Israeli settlers attack Palestinians across West Bank as escalation looms
A Palestinian man was killed near a settlement in the West Bank overnight Saturday, and Israeli settlers carried out dozens of attacks targeting Palestinians across the occupied territory, according to Palestinian media and officials, as violence showed no sign of abating on the eve of a trip to the region by America’s top diplomat.
The Israeli army said that the Palestinian man killed late Saturday was seen outside Kdumim, a settlement in the northern West Bank, “armed with a handgun … and was neutralized by the community’s civilian security team.” Wafa, the official Palestinian news agency, identified the man as Karam Ali Salman, 18, a resident of Qusin village, near the northern West Bank city of Nablus. The report said he was fatally shot by an armed Israeli settler in circumstances that remained “unclear.”
Wafa said at least 144 Israeli settler attacks — some minor rock-throwing incidents, others much more violent — were reported on Saturday across the West Bank, the occupied territory that Palestinians envision as part of their future state. Meanwhile, Israeli authorities on Sunday began demolishing Palestinian homes in retaliation for Friday’s synagogue shooting and pledged an expansion of West Bank settlements, which could further inflame an already volatile situation.
In Masafer Yatta, in the south, settlers assaulted a Palestinian man; in two villages near Ramallah, masked attackers torched a house and a car and threw stones; in Nablus, settlers uprooted nearly 200 trees.
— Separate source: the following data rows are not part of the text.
(** Runs one action: the state after [m] is named, and the step is taken. *)
Ltac solo_next m x e He :=
  destruct m as [x e] eqn:He; rewrite !(st_bind_run _ _ _ _ _ He);
  eapply solo_step; [unfold step, mbind, st_bind; rewrite He; reflexivity|].

Lemma solo_commit a key old ex w n (e : Engine) :
  let m := (q ← checkQuota (up_repo a) n ex old;
            match q with
            | Some e => aborted w e
            | None => r ← on_storage (Commit w);
                      match r with Some e => aborted w e | None => mret None end
            end) in
  rtc (solo a) (Copied key old ex w n, e) (Releasing key (m e).1, (m e).2).
Proof.
  cbv zeta. solo_next (checkQuota (up_repo a) n ex old e) q e1 Hq.
  destruct q as [er|]; [apply solo_abort|].
  solo_next (on_storage (Commit w) e1) r e2 Hr.
  destruct r as [er|]; [apply solo_abort|apply rtc_refl].
Qed.
Lemma solo_copyBody a key old ex w (e : Engine) :
  let '(chunks, err) := limited MaxObjectSize (up_body a) in
  rtc (solo a) (Copying key old ex w 0 chunks err, e)
    (match copyBody MaxObjectSize w (up_body a) (up_size a) e with
     | ((w, Err er), e) => (Aborting key w er, e)
     | ((w, Ok n), e) => (Copied key old ex w n, e)
     end).
Proof.
  unfold copyBody. destruct (limited MaxObjectSize (up_body a)) as [chunks err].
  pose proof (solo_copy a key old ex err chunks w 0 e) as Hc. unfold mbind, st_bind.
  destruct (io_Copy w 0 chunks err e) as [[w1 [n|er]] e1]; [|exact Hc].
  simpl. unfold copied in Hc. by destruct (check_size _ n (up_size a)).
Qed.
Lemma solo_held a key (e : Engine) :
  let m := upload_held MaxObjectSize (up_repo a) key (up_size a) (up_body a) (up_force a) in
  rtc (solo a) (Held key, e) (Releasing key (m e).1, (m e).2).
Proof.
  cbv zeta. unfold upload_held. solo_next (statExisting key e) st e1 Hst.
  destruct st as [[old ex]|er]; [|apply rtc_refl]. destruct (ex && negb (up_force a)); [apply rtc_refl|].
  solo_next (checkQuota (up_repo a) (up_size a) ex old e1) q e2 Hq.
  destruct q as [er|]; [apply rtc_refl|].
  solo_next (on_storage (Put key) e2) pt e3 Hp.
  destruct pt as [w|er]; [|apply rtc_refl].
  pose proof (solo_copyBody a key old ex w e3) as Hc.
  destruct (limited MaxObjectSize (up_body a)) as [chunks err]. etrans; [exact Hc|].
  destruct (copyBody _ w (up_body a) (up_size a) e3) as [[w1 [n|er]] e4] eqn:Hcp;
    rewrite !(st_bind_run _ _ _ _ _ Hcp); [apply solo_commit|apply solo_abort].
Qed.

(** An upload whose steps are not interleaved with anything does exactly
    what the sequential [Upload] does: from its beginning the steps reach
    [Done] with [Upload]'s result in [Upload]'s final state. *)
Theorem upload_steps_refine_Upload a (e : Engine) :
  let u := Upload adapters MaxObjectSize (up_repo a) (up_path a) (up_size a) (up_body a) (up_force a) e in
  rtc (solo a) (Begin, e) (Done u.1, u.2).
Proof.
  cbv zeta. unfold Upload. destruct (upload_key _ _ _ _ _) as [key|er] eqn:Hkey.
  2: { eapply solo_step; [unfold step; by rewrite Hkey|apply rtc_refl]. }
  destruct (acquireInFlight key e) as [b e1] eqn:Hb. rewrite !(st_bind_run _ _ _ _ _ Hb).
  eapply solo_step; [unfold step, mbind, st_bind; rewrite Hkey, Hb; reflexivity|].
  destruct b as [er|]; [apply rtc_refl|].
  etrans; [apply solo_held|]. destruct (upload_held _ _ _ _ _ _ e1) as [r e2] eqn:Hh.
  rewrite !(st_bind_run _ _ _ _ _ Hh). apply solo_release.
Qed.
End concurrent.

(** ** Interleavings of uploads and deletions *)
Section interleaving.
  Context {S : Type} `{Storage S} `{!StorageLaws S}.
  Context (adapters : gmap string ((string → option error) * (Repo → St S (option error)))).
  Context (MaxObjectSize : Z).
  Abbreviation Engine := (Engine (S:=S)).
  Abbreviation pc := (pc (S:=S)).
Definition system : Type := list (upload * pc) * Engine.

Inductive sys_step : system → system → Prop :=
| sys_start ts e a : sys_step (ts, e) (ts ++ [(a, Begin)], e)
| sys_upload ts e i a p p' e' :
    ts !! i = Some (a, p) → step adapters MaxObjectSize a p e = (p', e') →
    sys_step (ts, e) (<[i := (a, p')]> ts, e')
| sys_delete ts e repo path r e' :
    Delete_object adapters repo path e = (r, e') → sys_step (ts, e) (ts, e').
(** A fresh engine over some storage. *)
Definition initial (s : S) : system := ([], mk_Engine s ∅).

(** The key that an upload has in the map of uploads in flight. *)
Definition holds (p : pc) : option string :=
  match p with
  | Begin | Done _ => None
  | Held k | Checking k _ _ | Opening k _ _ | Copying k _ _ _ _ _ _ | Copied k _ _ _ _
  | Committing k _ | Aborting k _ _ | Releasing k _ => Some k
  end.
(** What an upload that is going to commit knows: it writes to its key, and
    the key is still free unless the upload is forced. *)
Definition thread_ok (m : gmap string string) (t : upload * pc) : Prop :=
  let free k (ex : bool) := if ex then up_force t.1 = true else m !! k = None in
  match t.2 with
  | Checking k _ ex | Opening k _ ex => free k ex
  | Copying k _ ex w _ _ _ | Copied k _ ex w _ => w_key w = k ∧ free k ex
  | Committing k w => w_key w = k ∧ (up_force t.1 = true ∨ m !! k = None)
  | _ => True
  end.

(** The effect of a step on the keys in flight, on the objects and on the
    upload itself. *)
Definition takes (p p' : pc) (f f' : gset string) : Prop :=
  match holds p, holds p' with
  | None, None => f' = f
  | None, Some k => (k ∉ f) ∧ f' = {[k]} ∪ f
  | Some k, None => f' = f ∖ {[k]}
  | Some k, Some k' => k' = k ∧ f' = f
  end.
Definition writes (p : pc) (m m' : gmap string string) : Prop :=
  m' = m ∨ ∃ k w, p = Committing k w ∧ m' = <[w_key w := w_bytes w]> m.
Definition step_effect (a : upload) (p p' : pc) (e e' : Engine) : Prop :=
  takes p p' (inFlight e) (inFlight e') ∧ writes p (objects_of e) (objects_of e') ∧
  thread_ok (objects_of e') (a, p').

Lemma step_effect_same a p p' e e' :
  core e' = core e → holds p' = holds p → thread_ok (objects_of e) (a, p') →
  step_effect a p p' e e'.
Proof.
  unfold core. intros [= Ho Hf] Hh Hok. unfold step_effect, takes, writes. rewrite Hh, Ho, Hf.
  split_and!; [by destruct (holds p)|by left|done].
Qed.
Lemma copied_effect a key old (ex : bool) w n err m :
  w_key w = key → (if ex then up_force a = true else m !! key = None) →
  thread_ok m (a, copied MaxObjectSize a key old ex w n err) ∧
  holds (copied MaxObjectSize a key old ex w n err) = Some key.
Proof. intros Hw Hex. unfold copied. destruct err; [done|]. by destruct (check_size _ _ _). Qed.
Outside the northern village of Akraba, dozens of settlers established a new, unauthorized outpost. They attacked the Palestinian landowners who arrived at the scene, then injured a medic who came to assist, according to Yesh Din, an Israeli human rights group. The Israeli military did not intervene, the report added.
There has been an “unprecedented increase in the frequency of terror attacks against Palestinian citizens and their property,” said Ghassan Daghlas, a Palestinian official.
Early Sunday, Israeli security forces blocked access to the family home of the Palestinian gunman who killed seven people outside a synagogue in East Jerusalem on Friday night, sealing doors and windows. Authorities promised that the house would soon be demolished.
The shooter, who was killed at the scene, has been identified as 21-year-old Khairi Alqam. Alqam was named after his grandfather, who was fatally stabbed in 1998, allegedly by a Jewish attacker who was arrested but never charged with the crime, the Israeli news site Ynet reported.
As Israeli security forces stood guard Sunday outside the four-story home, which housed several generations of his family, neighbors gathered. One man, Abu Jamal, a 50-year-old electrician, wondered aloud how the Israelis would move bulldozers into the area to demolish such a large structure.